Allergan Inc. (AGN) should have an interest in acquiring Obagi as it may be interested in supplementing its already successful line of products with Obagi’s ever growing-in-popularity products to add to its already huge market presence. Allergan has $2.64B in cash, more than enough to seamlessly acquire Obagi. Also, Allergan might be feeling additional pressure to acquire a company like Obagi because of Valeant’s recent acquisition of Medicis. This may encourage Allergan to protect its large dermatology sales interest by keeping Obagi out of the hands of Valeant.
Recently, Fougera was sold for 3.55 times sales, suggesting an offer could be as high as $23 per share should one appear. A buy out price of $20 a share would equate to a total cash deal of approximately $345M based on Obagi’s 18.73M shares outstanding. I believe this would be a dirt cheap price considering the value Obagi would bring to all the companies mentioned above.
It’s my strong opinion that the best option for Obagi now would be to actively seek selling the company which would avoid a proxy battle it cannot possibly win. Hummel and other board members aren’t getting any younger, and I think the last thing these older gentlemen would need is the stress of potential lawsuits and a costly proxy battle.

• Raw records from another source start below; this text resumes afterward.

(* ===== verification/KernelView.v ===== *)
(** * KernelView: a launched process beside the kernel and other processes

    The upper half of the running address space is in that of every process
    that is launched from it (PtShare.v), and the copies of UserCopy.v look
    at nothing but the valid bits of the walk: what the new program can have
    the kernel read.  All processes so lead to the tables of the kernel; that
    launches keep them off each other's behind low addresses. *)
From Stdlib Require Import ZArith Lia.
From stdpp Require Import base tactics option list list_numbers gmap.
From S2P Require Import Prelude Shared Bytes Handles Pipe Phys Thread Sched Ohlk PageTable PtClone PtShare Vmar Mem Vmo UserCopy Asid Process Launch LaunchSpec LaunchArgs LaunchRun LaunchTop.
Local Open Scope Z_scope.

Section view.
Context {Obj Pk : Type}.
Abbreviation World := (Launch.World Obj Pk).
Context (user_eret_stub : Z) (ht_address : nat -> Z).
Context (name : Name) (binary : list Z) (parser : OHLK_Parser) (segs : list (OHLK_Entry * list Z)).
Context (strs : list (list Z)) (lens : list Z) (argc : nat) (parent_pid : Z).
Context (ls : list (list nat)) (idx i : nat) (lvp : Levels) (w : World).

Let m := kern_ram (w_kern w).
Let active := active_page_table (w_ttbr0 w).

(** Words below the cursor are as they were. *)
Section after.
Context (w' : World) (p : Process) (s s' : Launch.Space Obj Pk).
Context (Hw : world_after ht_address w name parser segs strs lens argc parent_pid i lvp w' p s s').
Context (Hl : launchable w parser segs strs lens argc ls idx i lvp) (Hact : active <> 0).
Let n := next_free (kn_phys (w_kern w)).

Lemma launch_parent : tree_wf m lvp active n.
Proof using Hact Hl. destruct (lb_parent _ _ _ _ _ _ _ _ _ _ Hl) as [?|[Ht _]]; done. Qed.

Lemma word_below t j : t mod 4096 = 0 -> 0 <= j < 512 -> t < n -> t + 8 * j < n.
Proof using Hl.
  intros Ht Hj Hlt. destruct (wf_align _ (lb_phys _ _ _ _ _ _ _ _ _ _ Hl)) as [Hal _]. unfold n in *.
  pose proof (Z.div_mod t 4096). pose proof (Z.div_mod (next_free (kn_phys (w_kern w))) 4096). lia.
Qed.

Lemma before_words t j : t mod 4096 = 0 -> 0 <= j < 512 -> t < n -> read_pte (sp_ram s) t j = read_pte m t j.
Proof using Hl Hw. intros Ht Hj Hlt. unfold read_pte. apply (fe_words _ _ _ (wa_ext _ _ _ _ _ _ _ _ _ _ _ _ _ _ _ Hw)). by apply word_below. Qed.

Lemma after_words t j : t mod 4096 = 0 -> 0 <= j < 512 -> t < n -> read_pte (kern_ram (w_kern w')) t j = read_pte m t j.
Proof using Hact Hl Hw.
  intros Ht Hj Hlt. pose proof Hw as [_ _ _ _ _ Hsp Hx Hld (_ & _ & Hb & _) _]. rewrite <- before_words by done.
  assert (Hr : kern_ram (w_kern w') = sp_ram s') by (unfold sp_ram, sp_phys; by rewrite Hsp). rewrite Hr.
  pose proof (fe_next _ _ _ Hx) as Hn. apply (ld_words _ _ _ _ _ _ _ _ _ _ _ Hld); [by rewrite Hb|done|done|unfold n in Hlt; lia].
Qed.

Lemma launched_byte pa : pa < n -> byte_at (kern_ram (w_kern w')) pa = byte_at m pa.
Proof using Hact Hl Hw.
  intros Hpa. destruct (frame_aligned pa) as [Hf Hr]. pose proof (Z.mod_pos_bound pa 4096 ltac:(lia)). apply byte_word, after_words; [done| |lia].
  split; [apply Z.div_pos; lia|apply Z.div_lt_upper_bound; lia].
Qed.

(** The tree of the new process. *)
Lemma launched_tree : new_tree m active n (space_of w' p) /\ exists lv, pt_inv (space_of w' p) lv.
Proof using Hact Hl Hw.
  pose proof Hw as [_ _ _ _ _ Hsp Hx Hld (_ & _ & Hb & _) _]. rewrite <- Hsp. pose proof (fe_next _ _ _ Hx) as Hn. split.
  - apply (new_tree_lower _ _ (next_free (sp_phys s))); [unfold n; lia|].
    apply (new_tree_ext _ (sp_ram s) lvp active n); [exact launch_parent| |].
    { intros t r j Ht Hj. destruct (tw_table _ _ _ _ launch_parent t r Ht) as (_ & Hm & _ & Hlt). apply before_words; [done|done|lia]. }
    pose proof (ld_tree _ _ _ _ _ _ _ _ _ _ _ Hld) as Hk. cbn zeta in Hk. rewrite Hb in Hk. by apply Hk.
  - destruct (ld_inv _ _ _ _ _ _ _ _ _ _ _ Hld) as (lv & Hinv & _). by exists lv.
Qed.

(** It sees the upper half as the running address space does. *)
Lemma launched_high a : 256 <= index 3 a ->
  translate_user_va (kern_ram (w_kern w')) (pt_l0_pa (pr_page_table p)) a = translate_user_va m active a.
Proof using Hact Hl Hw.
  intros Ha. destruct launched_tree as [Ht [lv Hi]]. rewrite <- (nt_high _ _ _ _ Ht a Ha). unfold translate_va. by rewrite (pi_root _ _ Hi).
Qed.

(** Next to an older process that keeps clear of the kernel's tables. *)
Context (q : Process) (lvq : Levels) (Hq : pt_inv (space_of w q) lvq) (Hclear : clear_of m active (space_of w q)).

Lemma launched_phys : phys_wf (kn_phys (w_kern w')) /\ n <= next_free (kn_phys (w_kern w')).
Proof using Hact Hl Hw.
  destruct launched_tree as [_ [lv Hi]]. split; [apply Hi|]. pose proof Hw as [_ _ _ _ _ Hsp Hx Hld _ _].
  pose proof (ld_next _ _ _ _ _ _ _ _ _ _ _ Hld) as H. unfold sp_phys in H at 2. rewrite Hsp in H.
  change (st_phys (space_of w' p)) with (kn_phys (w_kern w')) in H. pose proof (fe_next _ _ _ Hx). unfold n. lia.
Qed.

Lemma older_kept :
  pt_inv (space_of w' q) lvq /\ (forall va, translate_va (space_of w' q) va = translate_va (space_of w q) va) /\
  keeps_off low_va (space_of w' p) (space_of w' q) /\ keeps_off low_va (space_of w' q) (space_of w' p) /\
  clear_of (kern_ram (w_kern w')) active (space_of w' q) /\ clear_of (kern_ram (w_kern w')) active (space_of w' p).
Proof using All.
  destruct launched_phys as [Hph Hn], launched_tree as [Ht _].
  destruct (older_inv (kn_phys (w_kern w)) (pr_page_table q) lvq (space_of w' p) Hq Hph Hn after_words) as [Hi Htr].
  split; [exact Hi|]. split; [exact Htr|].
  split; [exact (new_off active _ _ lvq (space_of w' p) Hq after_words Ht)|].
  split; [exact (old_off active _ _ lvq (space_of w' p) Hq after_words Ht Hclear)|].
  exact (both_clear active _ _ lvq lvp (space_of w' p) Hq after_words Ht Hclear launch_parent).
Qed.
End after.

(** C35. Kernel memory is user memory to the copies.  After a launch, a range
    of the upper half that the running address space maps is a buffer of the
    new process: [validate_buffer] accepts it, [safe_copy_from_user] succeeds
    on it and gives the bytes that the kernel has there, those it had before
    the launch in all memory that was allotted then; nothing tells the
    kernel's pages from the program's. *)
Theorem launched_reads_kernel va len :
  parser_new binary = Ok parser -> launchable w parser segs strs lens argc ls idx i lvp -> active <> 0 ->
  0 < va -> 0 < len -> va + len <= 2 ^ 64 - 4096 ->
  (forall k, 0 <= k < len -> 256 <= index 3 (va + k) /\ is_Some (translate_user_va m active (va + k))) ->
  exists w' p bs, let m' := kern_ram (w_kern w') in let l0 := pt_l0_pa (pr_page_table p) in
    launch user_eret_stub ht_address name binary strs lens argc parent_pid w = Some (Ok (kn_next_pid (w_kern w)), w') /\
    kn_procs (w_kern w') = <[i := Some p]> (kn_procs (w_kern w)) /\
    validate_buffer m' (Ok l0) va len = Some (Ok tt) /\
    safe_copy_from_user m' l0 va len = Some (Ok bs) /\ length bs = Z.to_nat len /\
    forall k pa, 0 <= k < len -> translate_user_va m active (va + k) = Some pa ->
      bs !! Z.to_nat k = Some (byte_at m' pa) /\
      (pa < next_free (kn_phys (w_kern w)) -> byte_at m' pa = byte_at m pa).
Proof.
  intros Hp Hl Hact Hva Hlen Hend Hmap.
  destruct (launch_ok user_eret_stub ht_address name _ _ _ _ _ _ parent_pid _ _ _ _ _ Hp Hl) as (w' & p & s & s' & Hrun & Hw).
  set (m' := kern_ram (w_kern w')). set (l0 := pt_l0_pa (pr_page_table p)).
  assert (Hl0 : 0 < l0).
  { pose proof Hw as [_ _ _ _ _ Hsp _ Hld _ _]. destruct (ld_inv _ _ _ _ _ _ _ _ _ _ _ Hld) as (lv & Hinv & _). rewrite Hsp in Hinv.
    exact (proj1 (pt_inv_root _ _ Hinv)). }
  assert (Hall : forall k, 0 <= k < len -> user_pa m' l0 (va + k) = translate_user_va m active (va + k)).
  { intros k Hk. unfold user_pa. rewrite u64w_small by lia. apply (launched_high w' p s s' Hw Hl Hact), Hmap, Hk. }
  set (bs := map (fun k => byte_at m' (default 0 (translate_user_va m active (va + Z.of_nat k)))) (seq 0 (Z.to_nat len))).
  assert (Hlb : length bs = Z.to_nat len) by (unfold bs; by rewrite length_map, length_seq).
  assert (Hat : forall k pa, 0 <= k < len -> translate_user_va m active (va + k) = Some pa -> bs !! Z.to_nat k = Some (byte_at m' pa)).
  { intros k pa Hk Hpa. unfold bs. rewrite list_lookup_fmap, lookup_seq_lt by lia. cbn. by rewrite Z2Nat.id, Hpa by lia. }
  assert (Hub : user_bytes m' l0 va (Z.to_nat len) = Some bs).
  { apply user_bytes_Some; [done|]. intros k Hk. destruct (Hmap (Z.of_nat k) ltac:(lia)) as [_ [pa Hpa]].
    exists pa. split; [by rewrite Hall by lia|]. rewrite <- (Nat2Z.id k). by apply Hat; [lia|]. }
  exists w', p, bs. cbn zeta. fold m' l0. split; [done|]. split; [apply Hw|].
  split; [|split; [rewrite copy_from_user_eq by lia; by rewrite Hub|split; [done|]]].
  - unfold validate_buffer. destruct (Z.eqb_spec va 0), (Z.eqb_spec len 0); try lia. cbn [andb].
    rewrite validate_range_spec by lia. unfold mapped. by rewrite Hub.
  - intros k pa Hk Hpa. split; [by apply Hat|]. intros H1. by apply (launched_byte w' p s s').
Qed.

(** ** The processes of the table side by side

    Their trees all lead to the tables of the kernel, and to none of each
    other's behind low addresses. *)
Record side_by_side (w : World) (src : Z) : Prop := {
  ss_tables : forall i p, kn_procs (w_kern w) !! i = Some (Some p) ->
    (exists lv, pt_inv (space_of w p) lv) /\ clear_of (kern_ram (w_kern w)) src (space_of w p);
  ss_off : forall i j p q, i <> j -> kn_procs (w_kern w) !! i = Some (Some p) -> kn_procs (w_kern w) !! j = Some (Some q) ->
    keeps_off low_va (space_of w p) (space_of w q)
}.

(** A launch keeps them so, the process it makes among them. *)
Lemma launched_side_by_side pid w' :
  parser_new binary = Ok parser -> launchable w parser segs strs lens argc ls idx i lvp -> active <> 0 ->
  side_by_side w active ->
  launch user_eret_stub ht_address name binary strs lens argc parent_pid w = Some (Ok pid, w') ->
  side_by_side w' active.
Proof.
  intros Hp Hl Hact [Ht Ho] Hrun.
  destruct (launch_ok user_eret_stub ht_address name _ _ _ _ _ _ parent_pid _ _ _ _ _ Hp Hl) as (w1 & p & s & s' & Hrun' & Hw).
  rewrite Hrun in Hrun'. injection Hrun' as Hpid <-. clear Hpid.
  pose proof (wa_procs _ _ _ _ _ _ _ _ _ _ _ _ _ _ _ Hw) as Hps.
  assert (Hin : forall j q, kn_procs (w_kern w') !! j = Some (Some q) -> (j = i /\ q = p) \/ (j <> i /\ kn_procs (w_kern w) !! j = Some (Some q))).
  { intros j q Hj. rewrite Hps in Hj. apply list_lookup_insert_Some in Hj as [(-> & [= ->] & _)|[? ?]]; [by left|right; split; [congruence|done]]. }
  assert (Hkept : forall j q, kn_procs (w_kern w) !! j = Some (Some q) -> exists lvq, pt_inv (space_of w' q) lvq /\
    keeps_off low_va (space_of w' p) (space_of w' q) /\ keeps_off low_va (space_of w' q) (space_of w' p) /\
    clear_of (kern_ram (w_kern w')) active (space_of w' q)).
  { intros j q Hj. destruct (Ht j q Hj) as [[lvq Hq] Hc]. exists lvq.
    destruct (older_kept w' p s s' Hw Hl Hact q lvq Hq Hc) as (? & _ & ? & ? & ? & _). by split_and!. }
  destruct (launched_tree w' p s s' Hw Hl Hact) as [Hnew [lv Hi]]. split.
  - intros j q [[-> ->]|[_ Hj]]%Hin.
    + split; [by exists lv|]. intros va x Hva Hx Hb. pose proof (nt_user _ _ _ _ Hnew va x Hva Hx) as Hge.
      pose proof (launch_parent Hl Hact) as Hwf.
      assert (Hb' : behind_kernel m active x).
      { apply (behind_same _ (kern_ram (w_kern w')) lvp active _ x Hwf); [|exact Hb]. intros t r c Hlv Hc.
        destruct (tw_table _ _ _ _ Hwf t r Hlv) as (_ & Hm & _ & Hlt). apply (after_words w' p s s' Hw Hl Hact); [done|done|lia]. }
      destruct (reaches_in _ _ _ _ 3 _ x Hwf (tw_root _ _ _ _ Hwf) (behind_reaches _ _ _ _ _ Hwf Hb')) as [r Hr].
      apply (tw_table _ _ _ _ Hwf) in Hr. lia.
    + destruct (Hkept j q Hj) as (lvq & ? & _ & _ & ?). split; [by exists lvq|done].
  - intros j k q r Hne [[-> ->]|[_ Hj]]%Hin [[-> ->]|[_ Hk]]%Hin; [done|by destruct (Hkept k r Hk) as (? & _ & ? & _)|by destruct (Hkept j q Hj) as (? & _ & _ & ? & _)|].
    destruct (Ht k r Hk) as [[lvr Hr] _], (Ht j q Hj) as [[lvq Hq] _].
    apply (older_off _ _ lvr (space_of w' p) Hr (after_words w' p s s' Hw Hl Hact)); [by apply (Ho j k)|].
    intros va x Hx. by apply (older_walk _ _ lvq (space_of w' p) Hq (after_words w' p s s' Hw Hl Hact)) in Hx as [? _].
Qed.
End view.

(** ** A launch from an address space with the kernel in it

    The one of UserCopy.v, with a word of the kernel's at 0x40009010. *)
Definition view_memory : Phys := with_ram demo_memory (<[0x40009010 := 0x6c656e72656b]> half_ram).
Definition view_world : World unit unit :=
  mkWorld (mkKern (replicate 8 None) 1 asids_static view_memory pipes_init (replicate 8 (replicate 128 0)) 0 None)
    1 1 sched_new (pack_ttbr 0x40001000 5) 0.

Lemma view_parent : parent_tree (ram view_memory) half_lv 0x40001000 0x40010000.
Proof.
  assert (Hs : forall t r j, half_lv !! t = Some r -> 0 <= j < 512 -> read_pte (ram view_memory) t j = read_pte half_ram t j).
  { intros t r j Ht Hj. unfold read_pte, ram_read. change (ram view_memory) with (<[0x40009010 := 0x6c656e72656b]> half_ram).
    rewrite lookup_insert_ne; [done|]. destruct (tw_table _ _ _ _ half_tree t r Ht) as (_ & _ & _ & ?). lia. }
  constructor.
  - apply (tree_wf_mono _ _ _ 0x40009000); [lia|]. exact (proj1 (tables_kept half_ram _ half_lv _ _ half_tree Hs)).
  - right. by vm_compute.
Qed.

Lemma view_launchable :
  launchable view_world demo_parser demo_segs demo_strs demo_lens 2 (replicate PRIORITY_LEVELS []) 0 0 half_lv.
Proof.
  constructor.
  - reflexivity.
  - destruct demo_memory_wf. by constructor.
  - vm_compute. congruence.
  - right. exact view_parent.
  - constructor; [vm_compute; reflexivity|exact demo_segment_fits|cbn; lia|exact demo_args|apply sched_new_ok|reflexivity].
Qed.

(** The program gets the kernel's word. *)
Lemma launched_reads_kernel_witness :
  exists w' p bs, launch 0x1000 (fun _ => 0x40001000) (NLit [97]) demo_file demo_strs demo_lens 2 0 view_world = Some (Ok 1, w') /\
    kn_procs (w_kern w') !! 0%nat = Some (Some p) /\
    safe_copy_from_user (kern_ram (w_kern w')) (pt_l0_pa (pr_page_table p)) 0xffff800040009010 6 = Some (Ok bs) /\
    bs !! 0%nat = Some 0x6b /\ bs !! 5%nat = Some 0x6c.
Proof.
  destruct (launched_reads_kernel 0x1000 (fun _ => 0x40001000) (NLit [97]) demo_file demo_parser demo_segs demo_strs demo_lens 2 0
    (replicate PRIORITY_LEVELS []) 0 0 half_lv view_world 0xffff800040009010 6 demo_parses view_launchable)
    as (w' & p & bs & Hrun & Hps & _ & Hcopy & _ & Hb); [vm_compute; congruence|lia|lia|lia| |].
  - intros k Hk. assert (Hc : k = 0 \/ k = 1 \/ k = 2 \/ k = 3 \/ k = 4 \/ k = 5) by lia.
    destruct Hc as [->|[->|[->|[->|[->| ->]]]]]; (split; [vm_compute; congruence|vm_compute; by eexists]).
  - exists w', p, bs. split; [exact Hrun|]. split; [by rewrite Hps|]. split; [exact Hcopy|].
    split.
    + destruct (Hb 0 0x40009010) as [Hx Hk]; [lia|by vm_compute|]. change 0%nat with (Z.to_nat 0). rewrite Hx, Hk; [by vm_compute|cbn; lia].
    + destruct (Hb 5 0x40009015) as [Hx Hk]; [lia|by vm_compute|]. change 5%nat with (Z.to_nat 5). rewrite Hx, Hk; [by vm_compute|cbn; lia].
Defined.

Additional disclosure: Disclaimer: This article is intended for informational and entertainment use only, and should not be construed as professional investment advice. They are my opinions only. Trading stocks is risky — always be sure to know and understand your risk tolerance. You can incur substantial financial losses in any trade or investment. Always do your own due diligence before buying and selling any stock, and/or consult with a licensed financial adviser.